Dish Network Corp. (DISH:US), the second-largest U.S. satellite-television provider, reported first-quarter sales that trailed estimates after adding fewer customers than analysts projected.
First-quarter net income fell to $216 million, or 47 cents a share, from $360 million, or 80 cents, a year earlier, the Englewood, Colorado-based company said in a statement today. Sales fell 0.7 percent to $3.56 billion, lower than the $3.61 billion average analyst estimate.
Dish added about 36,000 customers in the quarter, compared with the 57,000 average estimate of 10 analysts surveyed by Bloomberg. The company raised prices for the first time in about two years, although average monthly revenue per pay-TV customer rose just 3 percent to $78.54, trailing the $79.59 average analyst estimate.
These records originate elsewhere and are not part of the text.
Lemma parse_head_bounds buffer :
  match parse_head buffer with
  | Done (Some (_, n)) => (3 ≤ n ≤ length buffer)%nat
  | Done None => True
  | Elems _ offset => (3 ≤ offset ≤ length buffer)%nat
  end.
Proof.
  head_cases buffer. pose proof (line_at_bounds _ _ _ ltac:(eassumption)).
  repeat case_match; simplify_eq; try done; reflect_bools; lia.
Qed.

Lemma parse_head_app buffer r :
  match parse_head buffer with
  | Done None => True
  | h => parse_head (buffer ++ r) = h
  end.
Proof.
  head_cases buffer.
  match goal with H : line_at _ = Some _ |- _ =>
    pose proof (line_at_bounds _ _ _ H); pose proof (line_at_app _ r _ _ H) as Hl end.
  rewrite <-app_comm_cons in *. rewrite Hl. clear Hl.
  repeat (case_match; simplify_eq; try done); reflect_bools;
    rewrite app_comm_cons, length_app in *; try lia.
  rewrite drop_app_le by lia. rewrite take_app_le by (rewrite length_drop; lia). done.
Qed.

(** ** Termination and safety *)

(** [p] returns on [b], consuming a part of it. *)
Definition reads (p : bytes → outcome (option (RespValue * nat))) (b : bytes) : Prop :=
  ∃ r, p b = Ret r ∧ ∀ v k, r = Some (v, k) → (3 ≤ k ≤ length b)%nat.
“The first rate increase in two years could not fully offset programming expense and subscriber acquisition cost increases,” Vijay Jayant, an analyst at ISI Group in New York, said in a note to clients. He has a buy rating on the shares.
Dish’s stock (DISH:US) fell 2 percent to $38.80 at the close in New York. The shares have climbed 6.6 percent this year.
Dish added 66,000 satellite broadband customers, almost all of which bundled the service with satellite-TV service, Chief Executive Officer Joseph Clayton said in the statement.
Dish is seeking to bundle its satellite-TV and Internet services with a mobile product through a merger with Sprint Nextel Corp. (S:US) Dish is awaiting a decision from a special committee of Sprint’s board members to determine if its offer is superior to a $20.1 billion offer from SoftBank Corp. (9984), a Japanese carrier.
Billionaire Charlie Ergen, Dish’s chairman and co-founder, said in a conference call he expects SoftBank will raise its bid, based on the operating cost savings the Tokyo-based company said it could bring to Sprint by 2017.
In a filing today, Dish said it owned $592 million in Sprint derivative financial instruments as of May 1.